"Was Elsie with you?" asked Clover, as she pinioned the side of an apron to the line.

"Yes, and Frank too. Harry Billings took us all out."

"I'm afraid that the children will become something of a nuisance down at the boat-house. Of course with you it is different; but the others hang around and look wishful, and of course the young men are too good-natured not to ask them. As for Frankie, he is such an amphibious little animal, we can't help his living down there."

"I only wish we all did live on the shore," grumbled Mildred. "I never shall be resigned to being so far from the lake."

"Oh, it is something to live in the country," rejoined Clover comfortingly, "and Hyde Park is pretty all through."

"Country! Hyde Park!" said Mildred scornfully. "You know it is all Chicago now."

"To be sure; but the annexation is a novelty yet, so no wonder I had forgotten. However, what's in a name?"

"Not much, perhaps," said Mildred, tired of reaching up in the hot sun, and inclined to be pessimistic, "but since we have moved into the middle of this dingy old block, we had better stop talking about living in the country. You haven't told me yet why you took this last caprice. We can't afford to go away and have a change in summer, I understand that; but surely there is a difference between stark and staring mad. There are more sensible forms of recreation than to do a family washing on an August day."

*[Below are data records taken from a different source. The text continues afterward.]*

(* ===== verification/Session.v ===== *)
(** * Sessions (src/session.c)

    A session is the state of one proxied target: whether it is known to be
    reachable, when it was probed, and which hosts wait for an answer.  Every
    session is on one bucket of each of two hash tables, keyed by the target
    and by the rewritten target. *)
From S2P Require Import Prelude Addr World Monad Packet Route Netlink Iface.

Section session.
Context {BO : ByteOrder}.

(** ** The hash tables *)

Definition NDL_BUCKET (seed : Z) (a : nd_addr) : Z := nd_addr_hash seed a mod NDPPD_SESSION_BUCKETS.

Definition bucket_of (a : nd_addr) (w : world) : nat := Z.to_nat (NDL_BUCKET (w_hash_seed w) a).

(** The list [table[NDL_BUCKET(a)]], and its replacement. *)
Definition get_bucket (table : world → list (list loc)) (a : nd_addr) (w : world) : list loc :=
  table w !!! bucket_of a w.

Definition upd_bucket (table : world → list (list loc)) `{!Setter table} (a : nd_addr)
    (f : list loc → list loc) : M unit :=
  modify (λ w, set_field table (alter f (bucket_of a w)) w).

(** [l->field = ...] for a session *)
Definition set_session (l : loc) (f : nd_session → nd_session) : M unit := update w_sessions l f.

Definition set_state (l : loc) (st : nd_state) : M unit :=
  now ← gets nd_current_time;
  set_session l (λ s, s <| s_state := st |> <| s_state_time := now |>).

Definition nd_session_find (tgt : nd_addr) (proxy : loc) : M (option loc) :=
  bucket ← gets (get_bucket w_buckets tgt);
  ll_search bucket (λ l,
    s ← load w_sessions l;
    rule ← load w_rules (s_rule s);
    mret (bool_decide (r_proxy rule = proxy) && nd_addr_eq (s_tgt s) tgt)).

Definition nd_session_find_r (tgt : nd_addr) (iface : loc) : M (option loc) :=
  bucket ← gets (get_bucket w_buckets_r tgt);
  ll_search bucket (λ l,
    s ← load w_sessions l;
    mret (bool_decide (s_iface s = Some iface) && nd_addr_eq (s_tgt_r s) tgt)).

(** ** Autowired routes *)

Definition ndL_up (l : loc) : M unit :=
  s ← load w_sessions l;
  match s_iface s with
  | None => mret ()
  | Some iface =>
      i ← load w_ifaces iface;
      if negb (i_up i) then mret () else
      if s_autowired s then mret () else
      rule ← load w_rules (s_rule s);
      if negb (r_autowire rule) then mret () else
      nd_rt_add_route (s_tgt s) 128 (i_index i) (r_table rule);;
      set_session l (λ s, s <| s_autowired := true |>)
  end.

Definition ndL_down (l : loc) : M unit :=
  s ← load w_sessions l;
  match s_iface s with
  | None => mret ()
  | Some iface =>
      if negb (s_autowired s) then mret () else
      rule ← load w_rules (s_rule s);
      nd_rt_remove_route (s_tgt s) 128 (r_table rule);;
      set_session l (λ s, s <| s_autowired := false |>)
  end.

(** ** Handlers *)

(** The address advertised for a rule: NULL means that of the interface. *)
Definition rule_tgt_ll (rule : nd_rule) : option nd_lladdr :=
  if nd_lladdr_is_unspecified (r_target rule) then None else Some (r_target rule).

Definition allnodes_ll : nd_lladdr := mk_ll 0x33 0x33 0 0 0 1.
Definition allnodes : nd_addr :=
  addr_of_u8 (λ i, nth (Z.to_nat i) [0xff; 0x02; 0; 0; 0; 0; 0; 0; 0; 0; 0; 0; 0; 0; 0; 1] 0).

Definition same_sub (src : nd_addr) (src_ll : nd_lladdr) (sub : nd_sub) : bool :=
  nd_addr_eq (sub_addr sub) src && nd_lladdr_eq (sub_lladdr sub) src_ll.

Section kernel.
Context (K : kernel).

(** The VALID branch of [nd_session_handle_ns]. *)
Definition session_answer_ns (s : nd_session) (src : nd_addr) (src_ll : option nd_lladdr) : M unit :=
  rule ← load w_rules (s_rule s);
  proxy ← load w_proxies (r_proxy rule);
  let tgt_ll := rule_tgt_ll rule in
  match (if nd_addr_is_unspecified src then None else src_ll) with
  | None => nd_iface_send_na (p_iface proxy) allnodes allnodes_ll (s_tgt s) tgt_ll (p_router proxy)
  | Some ll => nd_iface_send_na (p_iface proxy) src ll (s_tgt s) tgt_ll (p_router proxy)
  end.

(** The route re-check of an INVALID session without interface. *)
Definition session_recheck_route (l : loc) : M unit :=
  s ← load w_sessions l;
  if negb (bool_decide (s_state s = ND_STATE_INVALID) && bool_decide (s_iface s = None)) then mret ()
  else
  rule ← load w_rules (s_rule s);
  if negb (bool_decide (r_mode rule = ND_MODE_AUTO)) then mret () else
  route ← gets (λ w, nd_rt_find_route (s_tgt s) (r_table rule) (w_routes w));
  match route with
  | None => mret ()
  | Some route =>
      proxy ← load w_proxies (r_proxy rule);
      piface ← deref (p_iface proxy);
      pi ← load w_ifaces piface;
      if rt_oif route =? i_index pi then mret () else
      iface ← nd_iface_open K None (rt_oif route) false;
      set_session l (λ s, s <| s_iface := iface |>);;
      match iface with
      | None => mret ()
      | Some _ =>
          set_state l ND_STATE_INCOMPLETE;;
          now ← gets nd_current_time;
          set_session l (λ s, s <| s_ons_count := 1 |> <| s_ons_time := now |>);;
          nd_iface_send_ns iface (s_tgt_r s)
      end
  end.

(** The probe of a STALE session. *)
Definition session_probe_stale (l : loc) : M unit :=
  s ← load w_sessions l;
  now ← gets nd_current_time;
  conf ← gets w_conf;
  if bool_decide (s_state s = ND_STATE_STALE) && negb (bool_decide (s_iface s = None)) &&
     (nd_conf_retrans_time conf <=? now - s_ons_time s)
  then
    set_session l (λ s, s <| s_ons_count := if s_ons_count s =? 0 then 1 else s_ons_count s |>
                          <| s_ons_time := now |>);;
    nd_iface_send_ns (s_iface s) (s_tgt_r s)
  else mret ().

Definition nd_session_handle_ns (l : loc) (src : nd_addr) (src_ll : option nd_lladdr) : M unit :=
  now ← gets nd_current_time;
  set_session l (λ s, s <| s_ins_time := now |>);;
  s ← load w_sessions l;
  if bool_decide (s_state s = ND_STATE_VALID) then session_answer_ns s src src_ll else
  match src_ll with
  | None => mret ()
  | Some ll =>
      let full := ND_SESSION_MAX_SUBS <=? Z.of_nat (length (s_subs s)) in
      if negb (existsb (same_sub src ll) (s_subs s)) && full then mret () else
      when (negb (existsb (same_sub src ll) (s_subs s)))
        (set_session l (λ s, s <| s_subs := mk_sub src ll :: s_subs s |>));;
      session_recheck_route l;;
      session_probe_stale l
  end.

Definition nd_session_handle_na (l : loc) : M unit :=
  now ← gets nd_current_time;
  s ← load w_sessions l;
  if bool_decide (s_state s = ND_STATE_VALID)
  then set_session l (λ s, s <| s_state_time := now |>)
  else
  rule ← load w_rules (s_rule s);
  for_each (s_subs s) (λ sub,
    proxy ← load w_proxies (r_proxy rule);
    nd_iface_send_na (p_iface proxy) (sub_addr sub) (sub_lladdr sub) (s_tgt s)
      (rule_tgt_ll rule) (p_router proxy));;
  set_session l (λ s, s <| s_subs := [] |>);;
  ndL_up l;;
  set_state l ND_STATE_VALID.

(** ** Creation *)

(** [nd_session_create] from the choice of the interface on. *)
Definition session_start_probe (l : loc) (rule : nd_rule) : M unit :=
  s ← load w_sessions l;
  match s_iface s with
  | Some _ =>
      now ← gets nd_current_time;
      set_session l (λ s, s <| s_state := ND_STATE_INCOMPLETE |> <| s_ons_count := 1 |>
                            <| s_ons_time := now |>);;
      nd_iface_send_ns (s_iface s) (s_tgt_r s)
  | None =>
      when (bool_decide (r_mode rule = ND_MODE_STATIC))
        (set_session l (λ s, s <| s_state := ND_STATE_VALID |>))
  end.

(** [rule->iface && rule->iface->up && nd_rt_is_local_addr(...)] *)
Definition rule_iface_owns (rule : nd_rule) (a : nd_addr) : M bool :=
  match r_iface rule with
  | None => mret false
  | Some iface =>
      i ← load w_ifaces iface;
      if negb (i_up i) then mret false else
      gets (λ w, nd_rt_is_local_addr (i_index i) a (w_addrs w))
  end.

(** The interface of a session of an [auto] rule; [false] when there is none. *)
Definition session_auto_iface (l : loc) (rule : nd_rule) (tgt : nd_addr) : M bool :=
  route ← gets (λ w, nd_rt_find_route tgt (r_table rule) (w_routes w));
  match route with
  | None => mret false
  | Some route =>
      proxy ← load w_proxies (r_proxy rule);
      piface ← deref (p_iface proxy);
      pi ← load w_ifaces piface;
      if rt_oif route =? i_index pi then mret false else
      iface ← nd_iface_open K None (rt_oif route) false;
      set_session l (λ s, s <| s_iface := iface |>);;
      mret (bool_decide (iface ≠ None))
  end.

(** The part of [nd_session_create] after the session is linked. *)
Definition session_init (l : loc) (rule : nd_rule) (tgt tgt_r : nd_addr) : M unit :=
  if bool_decide (r_mode rule = ND_MODE_AUTO) then
    found ← session_auto_iface l rule tgt;
    if (found : bool) then session_start_probe l rule
    else set_session l (λ s, s <| s_state := ND_STATE_INVALID |>)
  else
    owned ← (if bool_decide (r_mode rule = ND_MODE_IFACE) then rule_iface_owns rule tgt_r
             else mret false);
    if (owned : bool) then set_session l (λ s, s <| s_state := ND_STATE_VALID |>) else
    set_session l (λ s, s <| s_iface := r_iface rule |>);;
    match r_iface rule with
    | Some iface => update w_ifaces iface (λ i, i <| i_refcount := i_refcount i + 1 |>)
    | None => mret ()
    end;;
    session_start_probe l rule.

Definition nd_session_create (rule_l : loc) (tgt : nd_addr) : M (option loc) :=
  count ← gets w_session_count;
  if ND_SESSION_MAX <=? count then mret None else
  rule ← load w_rules rule_l;
  now ← gets nd_current_time;
  let tgt_r := nd_addr_combine (r_rewrite_tgt rule) tgt (r_rewrite_pflen rule) in
  l ← alloc w_sessions
        (mk_session rule_l tgt tgt_r 0 0 0 now ND_STATE_INCOMPLETE None [] false);
  modify (λ w, w <| w_session_count := w_session_count w + 1 |>);;
  upd_bucket w_buckets tgt (cons l);;
  upd_bucket w_buckets_r tgt_r (cons l);;
  session_init l rule tgt tgt_r;;
  mret (Some l).

End kernel.

(** ** The timer *)

(** The delay before the next probe of a STALE session. *)
Definition stale_backoff (conf : nd_conf) (ons_count : Z) : Z :=
  let shift := Z.quot ons_count 3 in
  let shift := if 16 <? shift then 16 else shift in
  if negb (ons_count =? 0) && (0 <? nd_conf_retrans_limit conf) &&
     (Z.rem ons_count (nd_conf_retrans_limit conf) =? 0)
  then Z.shiftl (nd_conf_retrans_time conf) shift else nd_conf_retrans_time conf.

Definition update_incomplete (l : loc) (s : nd_session) : M unit :=
  now ← gets nd_current_time;
  conf ← gets w_conf;
  waiting ← match s_iface s with
            | None => mret false
            | Some iface => i ← load w_ifaces iface; mret (negb (i_up i))
            end;
  if (waiting : bool) then
    if now - s_state_time s <? nd_conf_invalid_ttl conf
    then set_session l (λ s, s <| s_ons_time := now |>)
    else set_state l ND_STATE_INVALID
  else if now - s_ons_time s <? nd_conf_retrans_time conf then mret () else
  set_session l (λ s, s <| s_ons_count := s_ons_count s + 1 |>);;
  if nd_conf_retrans_limit conf <? s_ons_count s + 1
  then set_state l ND_STATE_INVALID
  else nd_iface_send_ns (s_iface s) (s_tgt_r s).

Definition update_invalid (l : loc) (s : nd_session) : M unit :=
  now ← gets nd_current_time;
  conf ← gets w_conf;
  if now - s_state_time s <? nd_conf_invalid_ttl conf then mret () else
  ndL_down l;;
  match s_iface s with
  | Some iface => nd_iface_close iface
  | None => mret ()
  end;;
  upd_bucket w_buckets (s_tgt s) (ll_delete l);;
  upd_bucket w_buckets_r (s_tgt_r s) (ll_delete l);;
  modify (λ w, w <| w_session_count := w_session_count w - 1 |>);;
  free w_sessions l.

Definition update_valid (l : loc) (s : nd_session) : M unit :=
  now ← gets nd_current_time;
  conf ← gets w_conf;
  if now - s_state_time s <? nd_conf_valid_ttl conf then mret () else
  match s_iface s with
  | None =>
      rule ← load w_rules (s_rule s);
      keep ← (if bool_decide (r_mode rule = ND_MODE_STATIC) then mret true
              else rule_iface_owns rule (s_tgt_r s));
      if (keep : bool) then set_session l (λ s, s <| s_state_time := now |>)
      else set_state l ND_STATE_INVALID
  | Some _ =>
      set_state l ND_STATE_STALE;;
      set_session l (λ s, s <| s_ons_time := now |>);;
      if nd_conf_keepalive conf || (now - s_ins_time s <? nd_conf_valid_ttl conf) then
        set_session l (λ s, s <| s_ons_count := 1 |>);;
        nd_iface_send_ns (s_iface s) (s_tgt_r s)
      else set_session l (λ s, s <| s_ons_count := 0 |>)
  end.

Definition update_stale (l : loc) (s : nd_session) : M unit :=
  now ← gets nd_current_time;
  conf ← gets w_conf;
  if nd_conf_stale_ttl conf <=? now - s_state_time s then set_state l ND_STATE_INVALID else
  if negb (nd_conf_keepalive conf) && (nd_conf_valid_ttl conf <? now - s_ins_time s) then mret ()
  else if now - s_ons_time s <? stale_backoff conf (s_ons_count s) then mret () else
  set_session l (λ s, s <| s_ons_count := s_ons_count s + 1 |> <| s_ons_time := now |>);;
  nd_iface_send_ns (s_iface s) (s_tgt_r s).

Definition nd_session_update (l : loc) : M unit :=
  s ← load w_sessions l;
  match s_state s with
  | ND_STATE_INCOMPLETE => update_incomplete l s
  | ND_STATE_INVALID => update_invalid l s
  | ND_STATE_VALID => update_valid l s
  | ND_STATE_STALE => update_stale l s
  end.

Definition nd_session_update_all : M unit :=
  for_each (seq 0 (Z.to_nat NDPPD_SESSION_BUCKETS)) (λ i,
    bucket ← gets (λ w, w_buckets w !!! i);
    for_each bucket nd_session_update).

Definition nd_session_iface_changed (iface : loc) (up : bool) : M unit :=
  for_each (seq 0 (Z.to_nat NDPPD_SESSION_BUCKETS)) (λ i,
    bucket ← gets (λ w, w_buckets w !!! i);
    for_each bucket (λ l,
      s ← load w_sessions l;
      if negb (bool_decide (s_iface s = Some iface)) then mret () else
      if negb up then set_session l (λ s, s <| s_autowired := false |>)
      else when (bool_decide (s_state s = ND_STATE_VALID)) (ndL_up l))).

End session.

"I haven't done the biggest, hardest pieces, you see," said Clover gently. "There, this is the last. Now let us go over under our tree and talk a bit while we cool off." She turned toward the house and sent a reassuring kiss toward the figure seated in the window, and made a dumb show of applauding her own performance, smiling gayly as she clapped her hands.

"Sit down, Milly," she said, when they had reached the shade of the one tree their yard boasted; but as soon as they were seated, the elder girl fell silent, and clasping her hands behind her head looked up through the foliage of the ragged oak, slowly dying as all its brothers and sisters do in this region, pining for the old prairie isolation.